As our prior discussion indicates, a habeas corpus action is in its essence directed against the custodian of a petitioner. It is certainly true that in recent years the concept of 'custody' has been significantly expanded. However, we do not understand how it can be reasonably said that Nebraska's custody of the petitioner, which was terminated upon completion of the one-year sentence for the 1951 conviction, was re-established some 20 years later by the reliance of the California court upon that conviction to enhance petitioner's California sentence. Since Nebraska in no manner acts as Noll's custodian, federal habeas corpus jurisdiction does not lie in the United States District Court for the District of Nebraska.
TALBOT Smith, Senior District Judge, Eastern District of Michigan, sitting by designation
The opinion expressed by all members of the Brown court that reliance of the Texas court upon the Arkansas conviction, standing alone, did not subject Texas officials to personal jurisdiction in Arkansas was in accord with the Fourth Circuit's en banc opinion in Word v. North Carolina, supra, 406 F.2d at 357. See also Jackson v. Louisiana, 452 F.2d 451, 454 (5th Cir. 1971)

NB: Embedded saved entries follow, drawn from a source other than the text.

Definition competitor (driver : string) (mdd rv restart : Q)
  : ResilienceProfiler.row :=
  {| ResilienceProfiler.Driver := driver;
     ResilienceProfiler.Max_Drawdown := Fin mdd;
     ResilienceProfiler.Reset_Velocity := Fin rv;
     ResilienceProfiler.Restart_Delta := Fin restart;
     ResilienceProfiler.Resilience_Profile := None |}.

(** A cohort of eight in which the threshold rules crown nobody: the
    competitor that leads on both axes loses time at restarts. *)
Definition cohort_without_king : list ResilienceProfiler.row :=
  [ competitor "VER" (-10) (1 # 2) (- (2 # 10));
    competitor "NOR" (-20) (3 # 10) (- (1 # 10));
    competitor "PIA" (-30) (1 # 10) (- (3 # 10));
    competitor "LEC" (-15) (2 # 10) (- (4 # 10));
    competitor "HAM" (-25) (2 # 10) (- (5 # 10));
    competitor "RUS" (-18) (25 # 100) (- (2 # 10));
    competitor "SAI" (-22) (15 # 100) (- (3 # 10));
    competitor "ALO" (-28) (1 # 10) (- (6 # 10)) ].

(** The same cohort with the leader gaining time at restarts. *)
Definition cohort_with_king : list ResilienceProfiler.row :=
  [ competitor "VER" (-10) (1 # 2) (2 # 10);
    competitor "NOR" (-20) (3 # 10) (- (1 # 10));
    competitor "PIA" (-30) (1 # 10) (- (3 # 10));
    competitor "LEC" (-15) (2 # 10) (- (4 # 10));
    competitor "HAM" (-25) (2 # 10) (- (5 # 10));
    competitor "RUS" (-18) (25 # 100) (- (2 # 10));
    competitor "SAI" (-22) (15 # 100) (- (3 # 10));
    competitor "ALO" (-28) (1 # 10) (- (6 # 10)) ].

(** A cohort of three. *)
Definition cohort_of_three : list ResilienceProfiler.row :=
  [ competitor "VER" (-10) (1 # 2) (2 # 10);
    competitor "NOR" (-20) (3 # 10) (- (1 # 10));
    competitor "PIA" (-30) (1 # 10) (- (3 # 10)) ].

Definition ratio_lap (driver : string) (stint : Q) (lap_time : Q) : Ratio.lap :=
  {| Ratio.DriverNumber := driver;
     Ratio.Stint := Fin stint;
     Ratio.LapTimeSeconds := Fin lap_time;
     Ratio.BenchmarkTime := Fin 90 |}.

(** Car 1 has a stint of four laps; car 2 has two laps in each of two
    stints, so no stint of three. *)
Definition ratio_session : Ratio.Session :=
  {| Ratio.drivers := ["1"; "2"];
     Ratio.green_laps :=
       [ ratio_lap "1" 1 87; ratio_lap "1" 1 87;
         ratio_lap "1" 1 90; ratio_lap "1" 1 92;
         ratio_lap "2" 1 89; ratio_lap "2" 1 91;
         ratio_lap "2" 2 90; ratio_lap "2" 2 90 ];
     Ratio.Abbreviation := fun d => if String.eqb d "1" then "VER" else "PER" |}.

End Samples.

(* ------------------------------------------------------------------ *)
(** ** Auxiliary notions for the statements about the equity table *)
(* ------------------------------------------------------------------ *)

(** The caution flag of the lap before position [i] in a driver's laps
    ([False] before the first lap). *)
Definition was_sc_at (rows : list AllLaps.row) (i : nat) : bool :=
  match i with
  | O => false
  | S j => match nth_error rows j with
           | Some p => AllLaps.IsSC p
           | None => false
           end
  end.

(* ------------------------------------------------------------------ *)
(** ** Auxiliary notions for the statements about the episode scan *)
(* ------------------------------------------------------------------ *)

Module ScanSpec.
Import EquityDf DrawdownMetrics.

(** A recorded velocity that is a positive number. *)
Definition positive (v : num) : Prop := exists q, v = Fin q /\ 0 < q.

(** The rows of [d_df] built from equity rows when the running peak
    carried in is [m] ([with_drawdown] is the case of no peak yet). *)
Definition with_drawdown_from (m : option Q) (rows : list EquityDf.row)
  : list d_row :=
  map (fun '(r, p) =>
         {| base := r; Peak := p; Drawdown := sub (ExecutionEquity r) p |})
      (zip rows (cummax_from m (map ExecutionEquity rows))).

(** The running peak after the rows. *)
Fixpoint peak_after (m : option Q) (rows : list EquityDf.row) : option Q :=
  match rows with
  | [] => m
  | r :: t =>
      match ExecutionEquity r with
      | NaN => peak_after m t
      | Fin x =>
          peak_after (Some (match m with None => x | Some y => Qmax y x end)) t
      end
  end.

(** What the scan keeps true of its trough while the running peak is [m]
    and the laps in [seen] have been read: recorded velocities are
    positive numbers, and in drawdown the trough is the equity of a lap
    already read, at the recorded trough lap, and lies more than the entry
    threshold below the peak. *)
Definition trough_inv (cfg : Config.t) (m : option Q) (seen : list EquityDf.row)
    (st : scan) : Prop :=
  Forall positive (recovery_velocities st)
  /\ List.length (recovery_velocities st) = List.length (recovery_types st)
  /\ (in_dd st = true ->
      exists t p r0,
        trough_equity st = Fin t /\ m = Some p
        /\ t < p + Config.DRAWDOWN_ENTRY_THRESHOLD cfg
        /\ In r0 seen /\ LapNumber r0 = trough_lap st
        /\ ExecutionEquity r0 = Fin t).

End ScanSpec.

(* ------------------------------------------------------------------ *)
(** ** Auxiliary notions for the statements about the ratio tables *)
(* ------------------------------------------------------------------ *)

Module RatioSpec.
Import Ratio.

(** A table whose [key] column holds numbers only, every row's number at
    least that of every later row. *)
Definition descending (key : result_row -> num) (table : list result_row) : Prop :=
  StronglySorted (fun a b => exists x y, key a = Fin x /\ key b = Fin y /\ y <= x)
                 table.

Local Open Scope string_scope.

(** Two cars with one stint of four laps each: car 1 is slower than the
    benchmark on average, car 2 faster. *)
Definition two_car_session : Session :=
  {| drivers := ["1"; "2"];
     green_laps :=
       [ Samples.ratio_lap "1" 1 90; Samples.ratio_lap "1" 1 91;
         Samples.ratio_lap "1" 1 92; Samples.ratio_lap "1" 1 93;
         Samples.ratio_lap "2" 1 87; Samples.ratio_lap "2" 1 88;
         Samples.ratio_lap "2" 1 89; Samples.ratio_lap "2" 1 90 ];
     Abbreviation := fun d => if String.eqb d "1" then "VER" else "PER" |}.

End RatioSpec.

(* ------------------------------------------------------------------ *)
(** ** [execution_equity.py], step 2: the gaps on one lap *)
(* ------------------------------------------------------------------ *)

Module Intervals.

(** A row of [all_laps] as step 2 reads it: the car and the session time
    at which it ended the lap ([TimeSec], missing when the timestamp is). *)
Record entry : Type := {
  DriverNumber : string;
  TimeSec : num
}.

(** What step 2 writes for the row. *)
Record gaps : Type := {
  g_DriverNumber : string;
  IntervalToAhead : num;
  IntervalToBehind : num
}.

(** The order of [sort_values('TimeSec')]: ascending, missing values last. *)
Definition time_le (a b : entry) : bool :=
  match TimeSec a, TimeSec b with
  | Fin x, Fin y => Qle_bool x y
  | _, NaN => true
  | NaN, Fin _ => false
  end.

(** [Series.diff()]: each value minus the one before it. *)
Definition diff (xs : list num) : list num :=
  map (fun '(x, p) => sub x p) (DrawdownMetrics.zip xs (shift1 NaN xs)).

(** [Series.shift(-1)]. *)
Definition shift_back (xs : list num) : list num :=
  match xs with
  | [] => []
  | _ :: t => t ++ [NaN]
  end.

Definition fillna (v : Q) (x : num) : num :=
  match x with
  | NaN => Fin v
  | Fin _ => x
  end.

(** The body of the loop over the lap numbers, for the rows of one lap
    number: both columns keep the default [10.0] on a lap with fewer than
    two rows. *)
Definition lap_intervals (rows : list entry) : list gaps :=
  let lap_data := sort_by time_le rows in
  if (List.length lap_data <? 2)%nat then
    map (fun c => {| g_DriverNumber := DriverNumber c;
                     IntervalToAhead := Fin 10;
                     IntervalToBehind := Fin 10 |}) lap_data
  else
    let intervals := diff (map TimeSec lap_data) in
    let shifted_intervals := shift_back intervals in
    map (fun '(c, a, b) => {| g_DriverNumber := DriverNumber c;
                              IntervalToAhead := fillna 10 a;
                              IntervalToBehind := fillna 10 b |})
        (ExecutionEquity.zip3 lap_data intervals shifted_intervals).

(** The difference the loop takes at position [i] of the sorted times:
    the time at [i] minus the time before it, missing at the head and past
    the end. *)
Definition gap_at (ts : list num) (i : nat) : num :=
  match i with
  | O => NaN
  | S j =>
      match nth_error ts j, nth_error ts i with
      | Some p, Some x => sub x p
      | _, _ => NaN
      end
  end.

Local Open Scope string_scope.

This language must not be taken beyond its logical extreme. The nationwide service of process upon federal officials authorized by 28 U.S.C. § 1391(e) has not subjected them to habeas proceedings anywhere in the country, regardless of contacts with the court's territorial jurisdiction. Compare Strait v. Laird, 406 U.S. 341, 92 S. Ct. 1693, 32 L. Ed. 2d 141 (1972), with Schlanger v. Seamans, 401 U.S. 487, 91 S. Ct. 995, 28 L. Ed. 2d 251 (1971)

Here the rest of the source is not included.